(About this exercise):
Pull out of the data below the stretch of lines bounded by the one containing "Definition posts (th" and the one containing "intros j' w.", both bounds included, unchanged.

(Material for the task)

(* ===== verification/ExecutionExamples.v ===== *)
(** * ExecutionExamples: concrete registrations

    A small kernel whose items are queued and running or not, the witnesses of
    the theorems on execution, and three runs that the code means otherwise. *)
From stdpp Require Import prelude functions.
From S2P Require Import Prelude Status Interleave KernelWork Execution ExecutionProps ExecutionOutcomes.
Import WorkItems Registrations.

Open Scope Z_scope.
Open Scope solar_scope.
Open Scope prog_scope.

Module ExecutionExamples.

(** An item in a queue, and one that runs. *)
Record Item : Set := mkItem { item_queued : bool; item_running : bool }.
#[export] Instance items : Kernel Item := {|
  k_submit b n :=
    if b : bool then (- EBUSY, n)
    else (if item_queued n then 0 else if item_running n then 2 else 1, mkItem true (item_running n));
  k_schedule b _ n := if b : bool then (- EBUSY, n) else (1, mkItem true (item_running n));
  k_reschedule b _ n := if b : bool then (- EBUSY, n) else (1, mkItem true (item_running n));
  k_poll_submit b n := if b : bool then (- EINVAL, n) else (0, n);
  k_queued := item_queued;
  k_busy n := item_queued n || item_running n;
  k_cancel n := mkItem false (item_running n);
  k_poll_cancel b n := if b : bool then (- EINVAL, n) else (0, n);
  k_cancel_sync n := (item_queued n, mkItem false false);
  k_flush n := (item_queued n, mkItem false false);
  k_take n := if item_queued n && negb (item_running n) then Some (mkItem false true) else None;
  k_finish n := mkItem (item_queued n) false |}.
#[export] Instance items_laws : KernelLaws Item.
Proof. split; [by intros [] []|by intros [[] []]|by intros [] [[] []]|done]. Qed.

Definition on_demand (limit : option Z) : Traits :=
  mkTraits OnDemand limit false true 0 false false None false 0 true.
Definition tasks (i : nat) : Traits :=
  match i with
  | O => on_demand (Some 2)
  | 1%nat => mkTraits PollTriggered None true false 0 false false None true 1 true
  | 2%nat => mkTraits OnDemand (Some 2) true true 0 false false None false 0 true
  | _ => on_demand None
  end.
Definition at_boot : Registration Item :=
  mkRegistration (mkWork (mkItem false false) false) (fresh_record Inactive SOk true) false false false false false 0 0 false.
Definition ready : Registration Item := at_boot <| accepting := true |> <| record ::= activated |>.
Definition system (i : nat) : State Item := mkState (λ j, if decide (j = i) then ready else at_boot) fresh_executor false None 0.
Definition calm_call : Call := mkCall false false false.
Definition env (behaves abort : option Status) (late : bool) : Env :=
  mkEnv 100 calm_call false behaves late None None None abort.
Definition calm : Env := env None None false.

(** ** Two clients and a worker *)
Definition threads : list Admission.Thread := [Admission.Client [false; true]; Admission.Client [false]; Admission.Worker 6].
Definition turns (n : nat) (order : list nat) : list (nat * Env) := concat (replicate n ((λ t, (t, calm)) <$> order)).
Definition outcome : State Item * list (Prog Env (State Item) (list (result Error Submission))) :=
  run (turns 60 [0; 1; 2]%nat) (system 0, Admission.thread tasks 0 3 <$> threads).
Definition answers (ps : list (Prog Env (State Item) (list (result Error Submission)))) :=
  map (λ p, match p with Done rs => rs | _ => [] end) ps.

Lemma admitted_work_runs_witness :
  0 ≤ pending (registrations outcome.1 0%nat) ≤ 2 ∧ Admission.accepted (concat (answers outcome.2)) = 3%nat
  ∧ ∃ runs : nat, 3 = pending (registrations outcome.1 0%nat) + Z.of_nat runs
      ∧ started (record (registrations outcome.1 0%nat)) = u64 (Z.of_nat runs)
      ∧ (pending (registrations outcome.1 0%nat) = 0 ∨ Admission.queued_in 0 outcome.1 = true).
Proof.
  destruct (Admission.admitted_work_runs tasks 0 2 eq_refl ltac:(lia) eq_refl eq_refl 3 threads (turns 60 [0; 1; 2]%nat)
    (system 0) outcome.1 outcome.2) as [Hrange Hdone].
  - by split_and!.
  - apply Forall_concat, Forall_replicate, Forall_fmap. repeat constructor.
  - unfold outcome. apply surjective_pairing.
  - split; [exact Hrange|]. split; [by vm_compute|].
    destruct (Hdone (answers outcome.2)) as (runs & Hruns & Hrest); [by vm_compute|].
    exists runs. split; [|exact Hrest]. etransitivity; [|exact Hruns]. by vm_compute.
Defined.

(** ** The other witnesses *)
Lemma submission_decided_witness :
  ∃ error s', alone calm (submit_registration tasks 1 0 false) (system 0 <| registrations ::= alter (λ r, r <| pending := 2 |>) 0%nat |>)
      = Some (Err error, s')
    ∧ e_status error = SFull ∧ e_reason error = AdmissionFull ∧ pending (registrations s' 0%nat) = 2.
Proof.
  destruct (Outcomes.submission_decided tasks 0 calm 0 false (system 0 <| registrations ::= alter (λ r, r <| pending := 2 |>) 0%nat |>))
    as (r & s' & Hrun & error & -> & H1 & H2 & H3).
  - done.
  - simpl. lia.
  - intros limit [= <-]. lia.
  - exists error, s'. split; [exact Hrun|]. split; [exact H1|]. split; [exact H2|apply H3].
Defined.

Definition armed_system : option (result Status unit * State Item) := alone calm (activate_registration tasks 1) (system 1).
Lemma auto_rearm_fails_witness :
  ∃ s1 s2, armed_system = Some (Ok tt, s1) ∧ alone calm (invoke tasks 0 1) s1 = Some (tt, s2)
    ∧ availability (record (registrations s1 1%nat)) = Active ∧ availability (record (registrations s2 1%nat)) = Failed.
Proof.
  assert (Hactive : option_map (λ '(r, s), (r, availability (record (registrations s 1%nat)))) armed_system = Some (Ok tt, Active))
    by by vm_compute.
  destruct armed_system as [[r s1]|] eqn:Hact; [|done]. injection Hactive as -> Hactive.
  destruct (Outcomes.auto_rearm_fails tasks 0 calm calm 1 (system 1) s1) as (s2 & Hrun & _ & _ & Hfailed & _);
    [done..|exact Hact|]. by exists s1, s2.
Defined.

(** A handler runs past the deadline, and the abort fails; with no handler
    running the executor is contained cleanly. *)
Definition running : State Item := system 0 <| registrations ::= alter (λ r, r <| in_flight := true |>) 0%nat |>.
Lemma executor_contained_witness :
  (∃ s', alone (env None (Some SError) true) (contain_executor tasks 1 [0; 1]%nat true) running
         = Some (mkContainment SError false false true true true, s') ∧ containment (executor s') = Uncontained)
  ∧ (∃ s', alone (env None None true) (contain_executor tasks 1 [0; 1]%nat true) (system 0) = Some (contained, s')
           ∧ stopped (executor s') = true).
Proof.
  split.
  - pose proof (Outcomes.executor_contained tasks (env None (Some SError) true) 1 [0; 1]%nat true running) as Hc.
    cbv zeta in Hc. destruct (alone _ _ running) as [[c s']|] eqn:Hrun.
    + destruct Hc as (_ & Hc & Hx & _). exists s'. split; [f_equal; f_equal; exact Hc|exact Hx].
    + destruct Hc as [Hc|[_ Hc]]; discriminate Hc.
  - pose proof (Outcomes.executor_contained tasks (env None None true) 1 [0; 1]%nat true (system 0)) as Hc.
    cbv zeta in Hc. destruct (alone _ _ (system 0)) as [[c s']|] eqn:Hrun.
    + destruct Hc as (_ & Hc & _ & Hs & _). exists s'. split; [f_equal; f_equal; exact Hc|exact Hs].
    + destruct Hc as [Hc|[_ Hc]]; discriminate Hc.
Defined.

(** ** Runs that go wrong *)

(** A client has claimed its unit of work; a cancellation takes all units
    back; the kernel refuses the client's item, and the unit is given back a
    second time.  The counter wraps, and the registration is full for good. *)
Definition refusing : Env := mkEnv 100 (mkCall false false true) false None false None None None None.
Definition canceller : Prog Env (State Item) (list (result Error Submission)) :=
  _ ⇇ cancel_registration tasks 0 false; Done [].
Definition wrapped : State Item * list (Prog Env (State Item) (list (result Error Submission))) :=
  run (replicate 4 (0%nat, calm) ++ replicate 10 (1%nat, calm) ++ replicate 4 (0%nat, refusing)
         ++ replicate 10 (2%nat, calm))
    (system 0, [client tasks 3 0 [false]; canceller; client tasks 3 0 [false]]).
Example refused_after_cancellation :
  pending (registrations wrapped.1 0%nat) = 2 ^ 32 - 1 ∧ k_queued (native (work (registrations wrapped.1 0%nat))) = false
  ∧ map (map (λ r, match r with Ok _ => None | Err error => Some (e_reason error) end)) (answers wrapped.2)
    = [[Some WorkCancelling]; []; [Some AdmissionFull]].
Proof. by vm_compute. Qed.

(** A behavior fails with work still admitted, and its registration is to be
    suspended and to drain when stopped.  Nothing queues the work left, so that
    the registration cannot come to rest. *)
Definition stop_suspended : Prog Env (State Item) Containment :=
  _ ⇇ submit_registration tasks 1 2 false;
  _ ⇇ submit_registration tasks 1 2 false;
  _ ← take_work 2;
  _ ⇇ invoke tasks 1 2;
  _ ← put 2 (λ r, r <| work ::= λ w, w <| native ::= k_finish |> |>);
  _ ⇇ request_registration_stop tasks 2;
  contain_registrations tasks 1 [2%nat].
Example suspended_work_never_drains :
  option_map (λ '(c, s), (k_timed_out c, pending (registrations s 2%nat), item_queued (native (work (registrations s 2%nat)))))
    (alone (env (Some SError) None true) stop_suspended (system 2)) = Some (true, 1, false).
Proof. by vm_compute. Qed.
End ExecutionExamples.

(End Material for the task)
(Material for the task)

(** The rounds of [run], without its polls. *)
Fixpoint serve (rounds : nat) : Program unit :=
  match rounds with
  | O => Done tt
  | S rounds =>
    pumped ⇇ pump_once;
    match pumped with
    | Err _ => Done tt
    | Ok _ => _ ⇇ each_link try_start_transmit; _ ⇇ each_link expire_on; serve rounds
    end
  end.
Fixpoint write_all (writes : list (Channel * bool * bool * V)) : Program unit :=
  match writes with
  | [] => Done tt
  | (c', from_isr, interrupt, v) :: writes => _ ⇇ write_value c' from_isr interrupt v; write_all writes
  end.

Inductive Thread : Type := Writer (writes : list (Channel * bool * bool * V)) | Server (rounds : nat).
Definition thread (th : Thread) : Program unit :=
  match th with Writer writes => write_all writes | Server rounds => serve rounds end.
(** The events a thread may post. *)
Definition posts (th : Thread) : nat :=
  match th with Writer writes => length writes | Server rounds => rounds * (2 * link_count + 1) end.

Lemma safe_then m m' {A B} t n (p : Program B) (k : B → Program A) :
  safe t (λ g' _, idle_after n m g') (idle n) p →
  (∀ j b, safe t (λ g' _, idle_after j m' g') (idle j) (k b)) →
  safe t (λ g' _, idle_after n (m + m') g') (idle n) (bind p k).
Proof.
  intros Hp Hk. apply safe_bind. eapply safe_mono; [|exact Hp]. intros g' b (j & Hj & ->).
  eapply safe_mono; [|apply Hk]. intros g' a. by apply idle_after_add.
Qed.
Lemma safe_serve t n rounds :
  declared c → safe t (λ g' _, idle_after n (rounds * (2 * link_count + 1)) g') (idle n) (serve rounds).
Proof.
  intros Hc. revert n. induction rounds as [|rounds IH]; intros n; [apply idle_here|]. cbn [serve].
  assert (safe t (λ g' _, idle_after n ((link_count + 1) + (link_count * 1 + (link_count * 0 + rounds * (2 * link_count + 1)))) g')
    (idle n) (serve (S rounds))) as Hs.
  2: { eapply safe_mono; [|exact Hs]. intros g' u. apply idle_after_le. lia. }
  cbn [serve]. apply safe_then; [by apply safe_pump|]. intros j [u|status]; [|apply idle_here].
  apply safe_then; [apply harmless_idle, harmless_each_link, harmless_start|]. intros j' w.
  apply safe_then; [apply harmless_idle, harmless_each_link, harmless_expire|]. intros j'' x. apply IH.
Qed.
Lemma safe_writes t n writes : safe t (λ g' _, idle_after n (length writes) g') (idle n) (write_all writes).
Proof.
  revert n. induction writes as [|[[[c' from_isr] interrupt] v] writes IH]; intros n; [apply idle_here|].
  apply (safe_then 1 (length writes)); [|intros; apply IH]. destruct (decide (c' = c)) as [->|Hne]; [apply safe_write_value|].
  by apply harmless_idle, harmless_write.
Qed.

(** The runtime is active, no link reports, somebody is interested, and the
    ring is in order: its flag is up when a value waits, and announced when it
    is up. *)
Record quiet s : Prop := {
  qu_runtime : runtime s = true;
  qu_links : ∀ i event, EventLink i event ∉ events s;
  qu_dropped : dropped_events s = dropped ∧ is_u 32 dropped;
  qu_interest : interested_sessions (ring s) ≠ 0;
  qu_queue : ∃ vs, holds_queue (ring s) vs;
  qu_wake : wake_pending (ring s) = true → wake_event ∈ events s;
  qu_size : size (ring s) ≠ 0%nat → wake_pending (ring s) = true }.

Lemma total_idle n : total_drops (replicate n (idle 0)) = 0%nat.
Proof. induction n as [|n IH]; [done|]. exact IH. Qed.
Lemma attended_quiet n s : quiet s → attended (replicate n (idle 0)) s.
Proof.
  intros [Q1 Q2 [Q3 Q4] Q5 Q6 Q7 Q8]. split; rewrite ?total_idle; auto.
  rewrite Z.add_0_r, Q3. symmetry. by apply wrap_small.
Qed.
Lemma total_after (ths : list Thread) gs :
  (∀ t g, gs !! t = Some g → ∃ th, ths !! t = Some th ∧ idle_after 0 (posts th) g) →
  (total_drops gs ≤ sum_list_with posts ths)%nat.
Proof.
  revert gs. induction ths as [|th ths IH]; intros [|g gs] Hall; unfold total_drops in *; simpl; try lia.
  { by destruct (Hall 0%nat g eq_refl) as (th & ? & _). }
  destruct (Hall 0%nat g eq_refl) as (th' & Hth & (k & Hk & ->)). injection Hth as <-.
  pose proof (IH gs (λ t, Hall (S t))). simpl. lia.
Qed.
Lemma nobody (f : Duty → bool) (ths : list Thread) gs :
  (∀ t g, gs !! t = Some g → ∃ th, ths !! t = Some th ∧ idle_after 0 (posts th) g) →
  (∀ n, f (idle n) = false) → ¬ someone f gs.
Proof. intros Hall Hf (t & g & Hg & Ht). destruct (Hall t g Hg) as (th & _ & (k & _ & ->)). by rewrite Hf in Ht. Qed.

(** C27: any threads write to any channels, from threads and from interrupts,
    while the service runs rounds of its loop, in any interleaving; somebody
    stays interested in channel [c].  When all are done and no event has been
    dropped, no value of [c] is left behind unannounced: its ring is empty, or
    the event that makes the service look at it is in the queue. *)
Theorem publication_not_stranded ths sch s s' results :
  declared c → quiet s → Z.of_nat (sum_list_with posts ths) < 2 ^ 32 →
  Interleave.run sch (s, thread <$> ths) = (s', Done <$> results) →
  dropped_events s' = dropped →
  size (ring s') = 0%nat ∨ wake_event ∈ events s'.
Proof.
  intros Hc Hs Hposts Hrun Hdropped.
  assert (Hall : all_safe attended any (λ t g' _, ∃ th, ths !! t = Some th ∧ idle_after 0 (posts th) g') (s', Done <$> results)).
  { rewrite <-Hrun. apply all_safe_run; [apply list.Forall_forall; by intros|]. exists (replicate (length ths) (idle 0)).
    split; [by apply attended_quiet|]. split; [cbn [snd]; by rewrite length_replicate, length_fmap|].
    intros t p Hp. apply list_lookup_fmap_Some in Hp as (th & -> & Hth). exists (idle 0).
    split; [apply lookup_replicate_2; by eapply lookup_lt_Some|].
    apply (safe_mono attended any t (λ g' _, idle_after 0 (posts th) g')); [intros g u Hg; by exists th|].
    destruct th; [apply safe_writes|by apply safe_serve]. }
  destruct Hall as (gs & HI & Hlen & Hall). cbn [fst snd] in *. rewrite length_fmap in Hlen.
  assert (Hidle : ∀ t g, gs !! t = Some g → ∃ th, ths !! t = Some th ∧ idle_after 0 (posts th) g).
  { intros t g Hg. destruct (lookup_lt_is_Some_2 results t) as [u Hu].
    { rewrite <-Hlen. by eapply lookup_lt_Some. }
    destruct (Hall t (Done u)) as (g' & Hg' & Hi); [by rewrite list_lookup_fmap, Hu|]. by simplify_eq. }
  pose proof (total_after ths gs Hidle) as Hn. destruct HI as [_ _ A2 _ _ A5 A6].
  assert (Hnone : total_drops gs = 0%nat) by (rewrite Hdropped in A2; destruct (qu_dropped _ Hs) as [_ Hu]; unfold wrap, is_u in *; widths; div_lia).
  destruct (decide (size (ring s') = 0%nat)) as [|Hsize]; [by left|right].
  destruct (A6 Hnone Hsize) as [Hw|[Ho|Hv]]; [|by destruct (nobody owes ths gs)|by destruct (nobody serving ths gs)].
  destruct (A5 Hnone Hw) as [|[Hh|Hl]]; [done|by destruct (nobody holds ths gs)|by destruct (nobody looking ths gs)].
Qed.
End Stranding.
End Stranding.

(End Material for the task)
(Material for the task)

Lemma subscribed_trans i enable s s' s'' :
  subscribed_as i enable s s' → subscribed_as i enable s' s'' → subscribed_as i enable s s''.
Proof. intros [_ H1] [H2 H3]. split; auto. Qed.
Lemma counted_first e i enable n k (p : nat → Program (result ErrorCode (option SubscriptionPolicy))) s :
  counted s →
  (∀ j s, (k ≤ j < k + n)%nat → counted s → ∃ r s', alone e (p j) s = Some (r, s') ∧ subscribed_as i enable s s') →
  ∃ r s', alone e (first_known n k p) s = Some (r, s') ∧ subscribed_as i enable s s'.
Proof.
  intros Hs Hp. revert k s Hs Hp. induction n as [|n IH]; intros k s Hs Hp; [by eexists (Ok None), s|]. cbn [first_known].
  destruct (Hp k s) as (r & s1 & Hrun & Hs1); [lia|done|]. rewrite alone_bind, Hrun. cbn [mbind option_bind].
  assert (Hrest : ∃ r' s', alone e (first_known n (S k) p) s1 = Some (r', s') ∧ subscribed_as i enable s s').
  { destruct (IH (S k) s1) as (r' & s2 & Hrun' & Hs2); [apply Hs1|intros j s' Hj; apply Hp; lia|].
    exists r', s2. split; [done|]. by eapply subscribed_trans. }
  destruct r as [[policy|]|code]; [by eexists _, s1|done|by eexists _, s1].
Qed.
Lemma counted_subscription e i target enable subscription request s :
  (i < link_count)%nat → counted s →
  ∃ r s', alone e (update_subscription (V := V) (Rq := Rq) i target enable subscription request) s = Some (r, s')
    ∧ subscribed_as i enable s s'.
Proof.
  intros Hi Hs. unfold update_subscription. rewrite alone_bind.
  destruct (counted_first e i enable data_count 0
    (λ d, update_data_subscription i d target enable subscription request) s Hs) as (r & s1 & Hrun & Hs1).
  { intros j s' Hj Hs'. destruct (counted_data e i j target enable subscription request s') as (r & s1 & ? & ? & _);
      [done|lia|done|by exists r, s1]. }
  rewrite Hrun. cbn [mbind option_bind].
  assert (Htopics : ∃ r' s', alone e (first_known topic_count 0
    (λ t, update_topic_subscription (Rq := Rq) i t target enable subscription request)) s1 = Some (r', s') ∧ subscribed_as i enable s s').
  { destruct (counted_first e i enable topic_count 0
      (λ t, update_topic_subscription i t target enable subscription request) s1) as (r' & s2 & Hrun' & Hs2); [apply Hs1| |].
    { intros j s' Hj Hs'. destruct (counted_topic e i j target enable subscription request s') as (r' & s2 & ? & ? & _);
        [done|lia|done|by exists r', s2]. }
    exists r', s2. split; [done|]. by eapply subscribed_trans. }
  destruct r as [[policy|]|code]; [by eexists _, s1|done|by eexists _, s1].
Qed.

(End Material for the task)

(Task answer):
Definition posts (th : Thread) : nat :=
  match th with Writer writes => length writes | Server rounds => rounds * (2 * link_count + 1) end.

Lemma safe_then m m' {A B} t n (p : Program B) (k : B → Program A) :
  safe t (λ g' _, idle_after n m g') (idle n) p →
  (∀ j b, safe t (λ g' _, idle_after j m' g') (idle j) (k b)) →
  safe t (λ g' _, idle_after n (m + m') g') (idle n) (bind p k).
Proof.
  intros Hp Hk. apply safe_bind. eapply safe_mono; [|exact Hp]. intros g' b (j & Hj & ->).
  eapply safe_mono; [|apply Hk]. intros g' a. by apply idle_after_add.
Qed.
Lemma safe_serve t n rounds :
  declared c → safe t (λ g' _, idle_after n (rounds * (2 * link_count + 1)) g') (idle n) (serve rounds).
Proof.
  intros Hc. revert n. induction rounds as [|rounds IH]; intros n; [apply idle_here|]. cbn [serve].
  assert (safe t (λ g' _, idle_after n ((link_count + 1) + (link_count * 1 + (link_count * 0 + rounds * (2 * link_count + 1)))) g')
    (idle n) (serve (S rounds))) as Hs.
  2: { eapply safe_mono; [|exact Hs]. intros g' u. apply idle_after_le. lia. }
  cbn [serve]. apply safe_then; [by apply safe_pump|]. intros j [u|status]; [|apply idle_here].
  apply safe_then; [apply harmless_idle, harmless_each_link, harmless_start|]. intros j' w.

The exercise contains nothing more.